Dialogue politique au Sénégal : y aller ou pas ?
Plusieurs partis de l’opposition prendront part au « dialogue national » qui doit débuter le 31 mai. En espérant voir entérinées leurs propositions en vue de la présidentielle de 2024.
La modification des lois qui encadrent les manifestations fait partie des propositions dont veut discuter l’opposition lors du dialogue national. © John Wessels/AFP
II arrive que les actualités politiques s’entrechoquent de manière étrange. Alors que l’opposant Ousmane Sonko, président des Patriotes africains du Sénégal pour le travail, l’éthique et la fraternité (Pastef), a quitté Ziguinchor vendredi pour revenir à Dakar préparer le « combat final » engagé par son parti contre le président Macky Sall, au lendemain d’un procès pour viols auquel il n’a pas consenti à participer et dont le verdict sera rendu le 1er juin, c’est une tout autre partition que doivent interpréter, à partir de ce mercredi, plusieurs des principaux mouvements de l’opposition sénégalaise.

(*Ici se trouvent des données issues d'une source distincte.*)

(** * OpenUriInBrowser: colour codec, icon recolouring, result caches and
      the rendering scheduler

    A shallow embedding of [plugin/ui/image.py], [plugin/ui/region_drawing.py]
    and [plugin/renderer.py].

    Conventions.
    - Python [int] is [Z]; [>>], [&], [|], [~] are [Z.shiftr], [Z.land],
      [Z.lor], [Z.lnot].
    - Python [str] is [string]; a character is a code point below 256.
    - A call that may raise returns a [result]; state that survives a raised
      exception is threaded explicitly. *)

From Stdlib Require Import ZArith List Bool Ascii String Lia Arith.
Import ListNotations.

Local Open Scope string_scope.
Local Open Scope Z_scope.

(* ================================================================== *)
(** * Exceptions *)

Inductive exn : Type :=
| ValueError (msg : string)
| TypeError
| ScanError.

Inductive result (A : Type) : Type :=
| Ok (a : A)
| Raise (e : exn).

Arguments Ok {A} a.
Arguments Raise {A} e.

Definition bind {A B : Type} (r : result A) (k : A -> result B) : result B :=
  match r with
  | Ok a => k a
  | Raise e => Raise e
  end.

Notation "'let!' x ':=' r 'in' k" := (bind r (fun x => k))
  (at level 10, x name, r at level 100, k at level 200).

Notation "'let!' ' p ':=' r 'in' k" :=
  (bind r (fun x => match x with p => k end))
  (at level 10, p pattern, r at level 100, k at level 200).

Fixpoint mapM {A B : Type} (f : A -> result B) (l : list A) : result (list B) :=
  match l with
  | [] => Ok []
  | x :: t => let! y := f x in let! ys := mapM f t in Ok (y :: ys)
  end.

(* ================================================================== *)
(** * The Python built-ins the plugin relies on *)

Module Py.

Definition code (c : ascii) : Z := Z.of_nat (nat_of_ascii c).

Definition chr (n : Z) : ascii := ascii_of_nat (Z.to_nat n).

Definition in_range (lo hi : ascii) (c : ascii) : bool :=
  (code lo <=? code c) && (code c <=? code hi).

(** The character class [[0-9a-fA-F]]. *)
Definition is_hex (c : ascii) : bool :=
  in_range "0" "9" c || in_range "a" "f" c || in_range "A" "F" c.

Fixpoint all_hex (s : string) : bool :=
  match s with
  | "" => true
  | String c t => is_hex c && all_hex t
  end.

(** Value of a character as a base-16 digit, when it is one. *)
Definition digit16 (c : ascii) : option Z :=
  if in_range "0" "9" c then Some (code c - 48)
  else if in_range "a" "f" c then Some (code c - 87)
  else if in_range "A" "F" c then Some (code c - 55)
  else None.

(** [str.lower] on one character: A-Z, and the capital letters of the
    Latin-1 block (all of 0xC0-0xDE but the multiplication sign). Below
    code point 256 [str.lower] gives one character for one; above, where
    these strings do not reach, it may give two (U+0130). *)
Definition lower_char (c : ascii) : ascii :=
  let n := code c in
  if ((65 <=? n) && (n <=? 90))
     || ((192 <=? n) && (n <=? 222) && negb (n =? 215))
  then chr (n + 32) else c.

Fixpoint lower (s : string) : string :=
  match s with
  | "" => ""
  | String c t => String (lower_char c) (lower t)
  end.

(** [s.lstrip(c)] for a one-character argument. *)
Fixpoint lstrip (c : ascii) (s : string) : string :=
  match s with
  | "" => ""
  | String d t => if Ascii.eqb d c then lstrip c t else s
  end.

(** [s[i:j]] for literal bounds [0 <= i <= j]. *)
Definition slice (i j : nat) (s : string) : string := substring i (j - i) s.

(** [s.startswith(p)]. *)
Fixpoint startswith (p s : string) {struct p} : bool :=
  match p, s with
  | "", _ => true
  | String _ _, "" => false
  | String x p', String y s' => Ascii.eqb x y && startswith p' s'
  end.

(** [bool(s)] *)
Definition truthy (s : string) : bool :=
  match s with "" => false | _ => true end.

Definition len (s : string) : Z := Z.of_nat (String.length s).

(** [c * 2] for a one-character string [c]. *)
Definition twice (c : ascii) : string := String c (String c "").

(** A pattern's final [$] matches at the end of the subject, and also just
    before a line feed that is the subject's last character. *)
Definition at_dollar (s : string) : bool :=
  match s with
  | "" => true
  | String c "" => Ascii.eqb c "010"
  | _ => false
  end.

(** [re.match(r"[0-9a-fA-F]+$", s)] as a truth value. *)
Fixpoint hex_run_then_dollar (s : string) : bool :=
  match s with
  | "" => false
  | String c t => is_hex c && (at_dollar t || hex_run_then_dollar t)
  end.

Definition match_hex_plus (s : string) : bool := hex_run_then_dollar s.

Fixpoint hex_exactly (n : nat) (s : string) : bool :=
  match n with
  | O => at_dollar s
  | S k => match s with
           | "" => false
           | String c t => is_hex c && hex_exactly k t
           end
  end.

(** [re.match(r"#[0-9a-fA-F]{8}$", s)] as a truth value. *)
Definition match_rgba_code (s : string) : bool :=
  match s with
  | String "#" t => hex_exactly 8 t
  | _ => false
  end.

(** ** [int(s, 16)] *)

(** White space skipped around the literal: tab to carriage return, the
    space, and the two spaces of the Latin-1 block (next line, no-break
    space), which [int] turns into a space before it reads. *)
Definition is_space (c : ascii) : bool :=
  let n := code c in
  ((9 <=? n) && (n <=? 13)) || (n =? 32) || (n =? 133) || (n =? 160).

Fixpoint skip_space (s : string) : string :=
  match s with
  | "" => ""
  | String c t => if is_space c then skip_space t else s
  end.

(** The digit scan: digits below the base, single underscores between them.
    [None] is a syntax error; otherwise the value and the unread rest. *)
Fixpoint scan_digits (s : string) (acc : Z) (prev_us : bool)
  : option (Z * string) :=
  match s with
  | "" => if prev_us then None else Some (acc, "")
  | String c t =>
      if Ascii.eqb c "_" then
        if prev_us then None else scan_digits t acc true
      else
        match digit16 c with
        | Some d => scan_digits t (acc * 16 + d) false
        | None => if prev_us then None else Some (acc, s)
        end
  end.

Definition strip_sign (s : string) : bool * string :=
  match s with
  | String c t =>
      if Ascii.eqb c "+" then (false, t)
      else if Ascii.eqb c "-" then (true, t)
      else (false, s)
  | "" => (false, s)
  end.

(** The prefix [0x] or [0X], and one underscore after it. *)
Definition strip_0x (s : string) : string :=
  match s with
  | String c (String x t) =>
      if Ascii.eqb c "0" && (Ascii.eqb x "x" || Ascii.eqb x "X") then
        match t with
        | String u t' => if Ascii.eqb u "_" then t' else t
        | "" => t
        end
      else s
  | _ => s
  end.

(** The exception of a rejected literal. Python's message goes on with a
    colon and the literal in quotes; the text kept here stops before it. *)
Definition invalid_literal : exn := ValueError "invalid literal for int() with base 16".

Definition int16 (s : string) : result Z :=
  let (neg, s1) := strip_sign (skip_space s) in
  let s2 := strip_0x s1 in
  if startswith "_" s2 then Raise invalid_literal
  else
    match scan_digits s2 0 false with
    | None => Raise invalid_literal
    | Some (v, rest) =>
        if (String.length rest =? String.length s2)%nat then Raise invalid_literal
        else if truthy (skip_space rest) then Raise invalid_literal
        else Ok (if neg then - v else v)
    end.

(** ** [format(n, "08x")] *)

Definition hexchar (d : Z) : ascii :=
  if d <? 10 then chr (48 + d) else chr (87 + d).

Fixpoint hex_digits (fuel : nat) (n : Z) (acc : string) : string :=
  match fuel with
  | O => acc
  | S f =>
      let acc' := String (hexchar (n mod 16)) acc in
      if n / 16 =? 0 then acc' else hex_digits f (n / 16) acc'
  end.

(** Lower-case hexadecimal of a non-negative integer, no padding. *)
Definition hex (n : Z) : string :=
  hex_digits (S (Z.to_nat (Z.log2 n))) n "".

Fixpoint zeros (k : nat) : string :=
  match k with
  | O => ""
  | S k' => String "0" (zeros k')
  end.

Definition zfill (width : nat) (s : string) : string :=
  zeros (width - String.length s) ++ s.

Definition format_08x (n : Z) : string :=
  if n <? 0 then String "-" (zfill 7 (hex (- n))) else zfill 8 (hex n).

(** [d.get(key, default)] on a dictionary with string keys. *)
Fixpoint dict_get (d : list (string * string)) (key default : string) : string :=
  match d with
  | [] => default
  | (k, v) :: t => if String.eqb k key then v else dict_get t key default
  end.

End Py.

(* ================================================================== *)
(** * The editor API read by the colour codec *)

Module Sublime.

(** [sublime.Region]: [end()] is the larger of the two ends. *)
Record Region : Type := { a : Z; b : Z }.

Definition region_end (r : Region) : Z := Z.max (a r) (b r).

(** What the codec reads of a [sublime.View]: the scope name at a point, and
    the style dictionary of a scope. *)
Record View : Type := {
  scope_name : Z -> string;
  style_for_scope : string -> list (string * string)
}.

(** [sublime.active_window().active_view()]: a view, or nothing. *)
Record Api : Type := { active_view : option View }.

End Sublime.

(* ================================================================== *)
(** * plugin/ui/image.py *)

Module Image.

Import Py Sublime.

(** Modelled from the spec: [utils.simple_decorator], which is not among the
    sources. [@simple_decorator(d)] on [f] gives the function that applies
    [d] to the value [f] returns (section 4.4: the codec first recognises
    the input, then brings it to the eight-digit lower-case form). *)
Definition simple_decorator {A B C : Type}
  (decorator : B -> result C) (decoratee : A -> result B) : A -> result C :=
  fun args => let! r := decoratee args in decorator r.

Le 31 mai doit en effet s’ouvrir à Dakar, à l’invitation du chef de l’État, une nouvelle session du dialogue politique – officiellement désigné par le terme, plus large, « dialogue national ». Selon le compte rendu du dernier conseil des ministres, y sont conviés les « représentants des acteurs politiques, économiques, sociaux, culturels, des chefs religieux et coutumiers, des jeunes et des femmes, afin d’échanger et de bâtir des consensus durables sur des questions majeures relatives à la vie nationale et à l’avenir du pays ».
Alors que s’approche à grands pas le premier tour de la prochaine présidentielle, prévu le 25 février 2024, l’enjeu est donc d’importance. Et en guise de dialogue national, c’est avant tout son volet politique qui sera scruté.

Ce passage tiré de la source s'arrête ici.